# Work instruction
Please output exactly the part of the records below that opens with the line containing "destruct (B !! i) as [x|];" and closes with the line containing "intros Hg. destruct (list_of_length_8 g Hg)", both lines included, and nothing else.

BEGIN

Lemma Run_events (p : config.Plan) conf modules (w : W) :
  let c := initialContext p conf (fst (time_Now E w)) in
  let w1 := snd (time_Now E w) in
  events (Run E BackupModeSingle BackupModeDatabase p conf modules w) =
  events
    ((if (config.Mode p =? BackupModeDatabase)%string then
        runDumpPerDBAndUpload E c
      else if (config.Mode p =? "")%string
              || (config.Mode p =? BackupModeSingle)%string then
        if negb (length (config.ExcludeDatabases (config.Target p)) =? 0)%nat then
          ret (errRes c,
               Some (Errorf ("cannot exclude databases with '" ++ BackupModeSingle
                             ++ "' (default) backup mode")))
        else runDumpAndUpload E c
      else
        ret (errRes c, Some (Errorf ("unknown mode: '" ++ config.Mode p ++ "'"))))
       w1).
Proof.
  cbv zeta. unfold Run. rewrite events_bind.
  unfold quiet, events at 1, value, world, initialContext.
  destruct (time_Now E w) as [now w1]. reflexivity.
Qed.
(** X3. A successful embedding of a text into a buffer of bytes returns
    a buffer of bytes of the same length; and embedding the same text into
    the result changes nothing. *)
Theorem embed_keeps_bytes (B B' : list Z) (p : text) :
  embed_watermark B p = Ok B' ->
  length B' = length B /\
  (Forall is_byte B -> Forall is_byte B') /\
  embed_watermark B' p = Ok B'.
Proof.
  intros H. apply embed_watermark_Ok_inv in H as [Hfit ->].
  assert (Hdata : length (str_to_bin p ++ EOF) <= length B)
    by (rewrite length_app, EOF_length; lia).
  split; [apply embed_bits_length, Hdata|]. split.
  - intros HB. apply Forall_lookup_2. intros i y Hy.
    rewrite embed_bits_lookup in Hy by exact Hdata.
    destruct ((str_to_bin p ++ EOF) !! i) as [d|].
    + destruct (B !! i) as [x|] eqn:Hx; [|discriminate].
      injection Hy as <-. apply set_lsb_byte.
      exact (Forall_lookup_1 _ _ _ _ HB Hx).
    + exact (Forall_lookup_1 _ _ _ _ HB Hy).
  - rewrite embed_watermark_fits by (rewrite embed_bits_length; lia).
    f_equal. apply list_eq. intros i.
    rewrite embed_bits_lookup by (rewrite embed_bits_length; lia).
    rewrite (embed_bits_lookup _ B) by exact Hdata.
    destruct ((str_to_bin p ++ EOF) !! i) as [d|]; [|reflexivity].
    destruct (B !! i) as [x|]; [|reflexivity].
    simpl. rewrite set_lsb_idempotent. reflexivity.
Qed.

Lemma embed_keeps_bytes_witness :
  length Scenario.small_marked = length Scenario.small_img /\
  embed_watermark Scenario.small_marked Scenario.hi = Ok Scenario.small_marked.
Proof.
  assert (H : embed_watermark Scenario.small_img Scenario.hi
              = Ok Scenario.small_marked) by (vm_compute; reflexivity).
  split.
  - exact (proj1 (embed_keeps_bytes _ _ _ H)).
  - exact (proj2 (proj2 (embed_keeps_bytes _ _ _ H))).
Defined.

Lemma int2_below_256 g : length g = 8 -> (int2 g < 256)%N.
Proof.
  intros Hg. destruct (list_of_length_8 g Hg)
    as (b7 & b6 & b5 & b4 & b3 & b2 & b1 & b0 & ->).
  rewrite int2_byte. unfold byte_value.
  destruct b7, b6, b5, b4, b3, b2, b1, b0; simpl; lia.
Qed.

(** Whatever [bin_to_str] returns is Latin-1 text. *)
Lemma bin_to_str_latin1 b : latin1 (bin_to_str b).
Proof.
  rewrite bin_to_str_closed. apply Forall_forall. intros c Hc.
  apply list_elem_of_In, in_map_iff in Hc as (k & <- & Hk).
  apply in_seq in Hk. unfold chr. apply int2_below_256.
  unfold slice. rewrite length_take, length_drop.
  pose proof (Nat.div_mod_eq (length b) 8). lia.
Qed.

(** X4. [bin_to_str] inverts [str_to_bin] on the texts whose characters
    are all below 256, and on no other text. *)
Theorem bin_to_str_inverts_latin1_only (s : text) :
  bin_to_str (str_to_bin s) = s <-> latin1 s.
Proof.
  split.
  - intros H. rewrite <- H. apply bin_to_str_latin1.
  - apply bin_to_str_str_to_bin.
Qed.

Lemma bin_to_str_inverts_latin1_only_witness :
  bin_to_str (str_to_bin Scenario2.marker_text) = Scenario2.marker_text.
Proof.
  apply (proj2 (bin_to_str_inverts_latin1_only Scenario2.marker_text)).
  repeat constructor.
Defined.

Lemma decode_Some_inv bits_str t :
  decode bits_str = Some t ->
  exists k, find bits_str EOF = Z.of_nat k /\ k + 16 <= length bits_str /\
            t = bin_to_str (take k bits_str).
Proof.
  unfold decode. intros H.
  destruct (find_cases bits_str EOF) as [Hn|[k Hk]].
  - rewrite Hn, decide_True in H by reflexivity. discriminate.
  - rewrite Hk, decide_False in H by lia. injection H as <-.
    exists k. split; [exact Hk|]. apply find_some_inv in Hk as [Ho _].
    apply occurs_at_length in Ho; [|rewrite EOF_length; lia].
    rewrite EOF_length in Ho. split; [exact Ho|].
    rewrite Nat2Z.id, slice_from_0. reflexivity.
Qed.

(** X5. A text that [extract_watermark] returns is Latin-1 and short
    enough to have been embedded, marker included, within the scanned
    prefix of the buffer: [8*len(t) + 16 <= min(len(B), 4096*8*3)]. *)
Theorem extracted_text_bounds (B : list Z) (t : text) :
  extract_watermark B = Ok (Some t) ->
  latin1 t /\ nbits t <= pixel_check_cap /\ nbits t <= length B.
Proof.
  rewrite extract_watermark_closed. intros H. injection H as H.
  apply decode_Some_inv in H as (k & _ & Hk & ->).
  rewrite length_map, length_take in Hk.
  split; [apply bin_to_str_latin1|].
  unfold nbits. rewrite bin_to_str_length, length_take, length_map, length_take.
  pose proof (Nat.div_mod_eq (Nat.min k (Nat.min pixel_check_cap (length B))) 8).
  lia.
Qed.

Lemma extracted_text_bounds_witness :
  latin1 Scenario.hi /\ nbits Scenario.hi <= pixel_check_cap /\
  nbits Scenario.hi <= length Scenario.small_marked.
Proof.
  apply (extracted_text_bounds Scenario.small_marked Scenario.hi).
  vm_compute. reflexivity.
Defined.

Lemma str_to_bin_take p m :
  latin1 p -> take (8 * m) (str_to_bin p) = str_to_bin (take m p).
Proof.
  intros Hp. revert m. induction Hp as [|c p Hc _ IH]; intros m.
  - rewrite take_nil. change (str_to_bin []) with (@nil bool). apply take_nil.
  - destruct m as [|m]; [reflexivity|].
    destruct (format_08b_latin1 c Hc) as [Hl _].
    cbn [take]. rewrite !str_to_bin_cons.
    replace (8 * S m) with (length (format_08b c) + 8 * m) by lia.
    rewrite take_app_add, IH. reflexivity.
Qed.
(** C10, as stated, fails: a hint that names no directory does not
    make the call return nothing, it ends the process. *)
Lemma find_note_hint_unknown_notebook :
  let w := world_of standup_tree [] in
  Fs.isfile (fs w) (Fs.join (Fs.join ["notes"] "nope") "standup.md") = false
  ∧ find_note ["notes"] "standup.md" (Some "nope") w ≠ (Ret None, w)
  ∧ find_note ["notes"] "standup.md" (Some "nope") w =
      (SysExit 1, with_stderr ["Notebook nope does not exist"] w).
Proof.
  repeat split; try (vm_compute; reflexivity). vm_compute. discriminate.
Qed.

Lemma names_of_mk tld (l : list string) : nb_name <$> (mk_notebook tld <$> l) = l.
Proof. rewrite <-list_fmap_compose. induction l; simpl; f_equal; done. Qed.

Lemma StronglySorted_sublist {A} (R : relation A) (l1 l2 : list A) :
  l1 `sublist_of` l2 → StronglySorted R l2 → StronglySorted R l1.
Proof.
  induction 1 as [|x l1 l2 Hsub IH|x l1 l2 Hsub IH]; intros Hs.
  - constructor.
  - apply StronglySorted_inv in Hs as [Hs Hall]. constructor; [by apply IH|].
    rewrite Forall_forall in Hall |- *. intros y Hy. apply Hall.
    by eapply elem_of_sublist.
  - apply StronglySorted_inv in Hs as [Hs _]. by apply IH.
Qed.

END

# Solution for this exercise
    destruct (B !! i) as [x|]; [|reflexivity].
    simpl. rewrite set_lsb_idempotent. reflexivity.
Qed.

Lemma embed_keeps_bytes_witness :
  length Scenario.small_marked = length Scenario.small_img /\
  embed_watermark Scenario.small_marked Scenario.hi = Ok Scenario.small_marked.
Proof.
  assert (H : embed_watermark Scenario.small_img Scenario.hi
              = Ok Scenario.small_marked) by (vm_compute; reflexivity).
  split.
  - exact (proj1 (embed_keeps_bytes _ _ _ H)).
  - exact (proj2 (proj2 (embed_keeps_bytes _ _ _ H))).
Defined.

Lemma int2_below_256 g : length g = 8 -> (int2 g < 256)%N.
Proof.
  intros Hg. destruct (list_of_length_8 g Hg)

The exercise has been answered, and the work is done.